#### [YOUR INSTRUCTIONS]
Would you please copy every line from the records that contains the word "errCode"?

Stored records:

•••••

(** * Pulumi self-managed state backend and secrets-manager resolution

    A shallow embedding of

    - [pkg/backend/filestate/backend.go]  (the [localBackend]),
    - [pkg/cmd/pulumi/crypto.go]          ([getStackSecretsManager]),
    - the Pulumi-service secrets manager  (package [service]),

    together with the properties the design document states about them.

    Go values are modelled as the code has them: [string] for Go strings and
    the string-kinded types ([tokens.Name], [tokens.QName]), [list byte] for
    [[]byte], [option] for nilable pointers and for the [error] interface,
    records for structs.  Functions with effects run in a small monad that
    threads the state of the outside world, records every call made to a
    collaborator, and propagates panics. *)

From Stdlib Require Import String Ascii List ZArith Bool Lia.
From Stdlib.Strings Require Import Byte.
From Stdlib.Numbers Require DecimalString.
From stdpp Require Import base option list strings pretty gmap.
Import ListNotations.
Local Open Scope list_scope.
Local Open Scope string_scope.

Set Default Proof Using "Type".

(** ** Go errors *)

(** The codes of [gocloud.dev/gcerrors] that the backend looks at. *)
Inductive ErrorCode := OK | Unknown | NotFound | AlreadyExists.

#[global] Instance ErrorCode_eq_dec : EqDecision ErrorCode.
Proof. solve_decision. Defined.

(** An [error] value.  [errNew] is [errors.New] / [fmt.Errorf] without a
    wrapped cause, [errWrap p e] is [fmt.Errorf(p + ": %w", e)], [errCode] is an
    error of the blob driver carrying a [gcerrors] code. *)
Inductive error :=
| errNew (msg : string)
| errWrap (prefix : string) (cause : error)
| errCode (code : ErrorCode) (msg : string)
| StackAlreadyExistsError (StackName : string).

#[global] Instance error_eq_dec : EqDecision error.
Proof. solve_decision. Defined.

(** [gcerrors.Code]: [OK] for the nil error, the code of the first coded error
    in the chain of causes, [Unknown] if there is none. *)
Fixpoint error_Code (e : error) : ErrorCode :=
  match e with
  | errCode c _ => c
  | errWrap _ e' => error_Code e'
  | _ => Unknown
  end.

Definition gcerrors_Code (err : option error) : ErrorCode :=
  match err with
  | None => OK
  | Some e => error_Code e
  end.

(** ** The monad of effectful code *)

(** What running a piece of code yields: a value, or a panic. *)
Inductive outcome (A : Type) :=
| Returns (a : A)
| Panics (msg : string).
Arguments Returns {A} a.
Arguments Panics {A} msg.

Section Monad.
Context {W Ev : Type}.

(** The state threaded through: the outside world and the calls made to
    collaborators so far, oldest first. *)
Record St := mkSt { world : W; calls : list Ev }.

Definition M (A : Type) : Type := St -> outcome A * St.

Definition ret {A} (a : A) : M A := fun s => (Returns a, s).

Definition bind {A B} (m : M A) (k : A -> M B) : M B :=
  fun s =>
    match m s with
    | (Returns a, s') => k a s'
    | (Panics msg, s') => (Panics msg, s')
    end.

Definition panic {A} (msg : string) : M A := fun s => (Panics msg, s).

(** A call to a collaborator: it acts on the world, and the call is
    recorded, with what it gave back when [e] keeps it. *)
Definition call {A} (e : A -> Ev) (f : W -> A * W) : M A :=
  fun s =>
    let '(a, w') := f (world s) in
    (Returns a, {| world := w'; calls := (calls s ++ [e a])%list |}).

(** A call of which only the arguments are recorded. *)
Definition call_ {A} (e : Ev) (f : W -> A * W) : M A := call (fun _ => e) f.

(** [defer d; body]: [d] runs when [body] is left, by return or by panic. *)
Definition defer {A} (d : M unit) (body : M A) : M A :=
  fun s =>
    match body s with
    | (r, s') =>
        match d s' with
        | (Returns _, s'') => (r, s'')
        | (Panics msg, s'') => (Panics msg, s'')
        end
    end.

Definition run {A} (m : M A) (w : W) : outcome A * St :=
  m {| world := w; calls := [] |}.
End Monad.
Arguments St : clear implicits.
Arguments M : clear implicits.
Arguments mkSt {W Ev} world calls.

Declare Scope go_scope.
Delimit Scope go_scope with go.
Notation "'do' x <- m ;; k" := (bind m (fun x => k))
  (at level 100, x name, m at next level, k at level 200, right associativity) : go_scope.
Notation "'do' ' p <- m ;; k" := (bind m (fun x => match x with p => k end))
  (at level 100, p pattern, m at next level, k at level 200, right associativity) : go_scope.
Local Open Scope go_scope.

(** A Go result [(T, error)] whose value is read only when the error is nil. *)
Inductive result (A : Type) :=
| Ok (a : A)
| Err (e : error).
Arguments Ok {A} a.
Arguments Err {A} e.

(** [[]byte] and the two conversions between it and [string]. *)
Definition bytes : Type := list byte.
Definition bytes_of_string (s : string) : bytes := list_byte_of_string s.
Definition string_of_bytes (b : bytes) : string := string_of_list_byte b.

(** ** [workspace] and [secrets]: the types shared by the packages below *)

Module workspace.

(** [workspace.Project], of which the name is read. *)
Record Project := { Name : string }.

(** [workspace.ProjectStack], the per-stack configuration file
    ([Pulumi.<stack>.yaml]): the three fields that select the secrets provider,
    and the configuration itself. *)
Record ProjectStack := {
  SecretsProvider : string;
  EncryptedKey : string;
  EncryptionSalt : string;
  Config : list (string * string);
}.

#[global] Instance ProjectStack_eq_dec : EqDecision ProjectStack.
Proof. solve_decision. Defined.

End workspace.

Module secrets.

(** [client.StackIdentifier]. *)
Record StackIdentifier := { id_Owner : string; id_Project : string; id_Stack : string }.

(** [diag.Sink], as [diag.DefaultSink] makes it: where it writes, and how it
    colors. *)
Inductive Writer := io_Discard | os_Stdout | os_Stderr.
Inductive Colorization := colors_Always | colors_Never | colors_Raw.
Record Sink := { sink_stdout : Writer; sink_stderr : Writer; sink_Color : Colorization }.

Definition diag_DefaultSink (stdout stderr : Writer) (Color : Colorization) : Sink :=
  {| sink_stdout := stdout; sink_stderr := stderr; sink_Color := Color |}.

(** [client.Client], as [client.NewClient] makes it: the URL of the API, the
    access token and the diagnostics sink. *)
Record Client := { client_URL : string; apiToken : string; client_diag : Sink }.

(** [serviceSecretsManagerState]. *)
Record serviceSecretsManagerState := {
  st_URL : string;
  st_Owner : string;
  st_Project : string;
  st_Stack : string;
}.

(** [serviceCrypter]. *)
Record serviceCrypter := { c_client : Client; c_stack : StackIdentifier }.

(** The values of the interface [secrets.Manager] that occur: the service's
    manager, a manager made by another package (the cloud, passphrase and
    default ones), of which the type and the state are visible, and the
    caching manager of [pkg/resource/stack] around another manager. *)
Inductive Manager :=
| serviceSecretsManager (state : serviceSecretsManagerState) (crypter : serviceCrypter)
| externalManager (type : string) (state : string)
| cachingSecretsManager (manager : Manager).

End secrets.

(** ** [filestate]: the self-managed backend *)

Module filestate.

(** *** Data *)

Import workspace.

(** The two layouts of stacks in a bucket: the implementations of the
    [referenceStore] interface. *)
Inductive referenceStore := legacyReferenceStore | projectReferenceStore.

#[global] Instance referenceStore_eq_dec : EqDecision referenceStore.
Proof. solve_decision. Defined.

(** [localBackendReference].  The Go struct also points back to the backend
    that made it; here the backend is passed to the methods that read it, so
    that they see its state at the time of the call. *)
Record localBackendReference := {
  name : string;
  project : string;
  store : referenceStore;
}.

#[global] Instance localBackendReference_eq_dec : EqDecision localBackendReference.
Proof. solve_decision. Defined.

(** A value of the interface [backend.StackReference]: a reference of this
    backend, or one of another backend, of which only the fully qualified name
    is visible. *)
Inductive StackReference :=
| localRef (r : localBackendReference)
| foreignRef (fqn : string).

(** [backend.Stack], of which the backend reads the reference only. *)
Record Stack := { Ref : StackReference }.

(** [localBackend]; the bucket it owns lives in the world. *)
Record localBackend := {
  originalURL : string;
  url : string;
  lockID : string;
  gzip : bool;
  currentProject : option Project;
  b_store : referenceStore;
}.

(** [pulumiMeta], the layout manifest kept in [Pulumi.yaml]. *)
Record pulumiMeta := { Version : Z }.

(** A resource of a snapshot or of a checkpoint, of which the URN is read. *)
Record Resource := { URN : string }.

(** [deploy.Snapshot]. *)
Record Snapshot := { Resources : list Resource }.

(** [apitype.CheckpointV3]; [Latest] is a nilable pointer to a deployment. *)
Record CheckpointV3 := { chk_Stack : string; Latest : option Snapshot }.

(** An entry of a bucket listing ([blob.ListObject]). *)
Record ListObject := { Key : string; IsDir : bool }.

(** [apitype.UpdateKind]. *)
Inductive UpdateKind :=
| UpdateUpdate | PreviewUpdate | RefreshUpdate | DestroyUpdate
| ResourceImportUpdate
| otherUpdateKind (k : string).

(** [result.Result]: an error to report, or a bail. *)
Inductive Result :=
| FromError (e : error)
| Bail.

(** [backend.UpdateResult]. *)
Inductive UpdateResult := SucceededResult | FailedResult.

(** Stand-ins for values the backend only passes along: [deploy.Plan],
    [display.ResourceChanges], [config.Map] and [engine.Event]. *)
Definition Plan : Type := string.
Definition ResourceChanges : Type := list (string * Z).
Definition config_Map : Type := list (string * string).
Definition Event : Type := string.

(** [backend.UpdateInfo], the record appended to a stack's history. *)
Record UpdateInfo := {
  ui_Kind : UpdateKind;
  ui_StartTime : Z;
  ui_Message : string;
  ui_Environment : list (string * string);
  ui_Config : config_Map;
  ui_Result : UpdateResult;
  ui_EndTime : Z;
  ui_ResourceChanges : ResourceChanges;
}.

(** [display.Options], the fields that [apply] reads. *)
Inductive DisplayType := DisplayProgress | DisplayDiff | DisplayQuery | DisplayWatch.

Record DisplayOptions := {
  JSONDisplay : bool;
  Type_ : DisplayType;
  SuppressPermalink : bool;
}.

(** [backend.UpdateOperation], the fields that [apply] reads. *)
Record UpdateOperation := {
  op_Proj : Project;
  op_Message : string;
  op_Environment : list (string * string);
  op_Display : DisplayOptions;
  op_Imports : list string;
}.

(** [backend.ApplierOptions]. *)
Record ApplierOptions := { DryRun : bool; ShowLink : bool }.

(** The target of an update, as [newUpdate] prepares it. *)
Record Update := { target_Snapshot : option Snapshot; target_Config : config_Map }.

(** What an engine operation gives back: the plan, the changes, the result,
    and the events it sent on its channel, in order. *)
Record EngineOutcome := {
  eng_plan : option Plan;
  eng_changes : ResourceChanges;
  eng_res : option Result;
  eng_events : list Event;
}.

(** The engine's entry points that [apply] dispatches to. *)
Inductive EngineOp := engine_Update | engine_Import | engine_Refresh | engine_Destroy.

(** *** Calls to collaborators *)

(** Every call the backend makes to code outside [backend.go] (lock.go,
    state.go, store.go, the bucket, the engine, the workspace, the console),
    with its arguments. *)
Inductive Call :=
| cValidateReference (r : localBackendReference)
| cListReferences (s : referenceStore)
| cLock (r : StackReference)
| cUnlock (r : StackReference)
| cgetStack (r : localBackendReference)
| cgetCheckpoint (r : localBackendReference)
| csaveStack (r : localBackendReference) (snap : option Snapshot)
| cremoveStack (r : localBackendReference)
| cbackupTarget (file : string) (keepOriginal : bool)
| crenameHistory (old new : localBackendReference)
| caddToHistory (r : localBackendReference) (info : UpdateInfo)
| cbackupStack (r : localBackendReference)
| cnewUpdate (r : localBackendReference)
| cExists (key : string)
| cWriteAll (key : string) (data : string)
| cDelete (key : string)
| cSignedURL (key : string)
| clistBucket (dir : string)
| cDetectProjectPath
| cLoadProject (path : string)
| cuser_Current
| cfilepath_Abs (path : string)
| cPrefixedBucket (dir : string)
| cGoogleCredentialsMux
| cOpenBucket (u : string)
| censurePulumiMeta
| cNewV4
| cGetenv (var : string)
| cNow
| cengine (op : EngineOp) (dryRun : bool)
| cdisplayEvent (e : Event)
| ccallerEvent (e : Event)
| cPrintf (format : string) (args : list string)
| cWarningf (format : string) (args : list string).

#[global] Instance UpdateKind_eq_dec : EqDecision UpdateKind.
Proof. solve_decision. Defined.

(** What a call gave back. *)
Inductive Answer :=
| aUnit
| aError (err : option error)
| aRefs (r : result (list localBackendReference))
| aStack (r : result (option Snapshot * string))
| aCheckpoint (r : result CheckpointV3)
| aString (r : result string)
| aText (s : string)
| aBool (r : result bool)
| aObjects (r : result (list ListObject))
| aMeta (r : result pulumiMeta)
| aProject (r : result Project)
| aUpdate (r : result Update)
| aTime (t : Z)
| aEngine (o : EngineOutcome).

•••••

#### [EXPECTED OUTPUT]
    wrapped cause, [errWrap p e] is [fmt.Errorf(p + ": %w", e)], [errCode] is an
| errCode (code : ErrorCode) (msg : string)
  | errCode c _ => c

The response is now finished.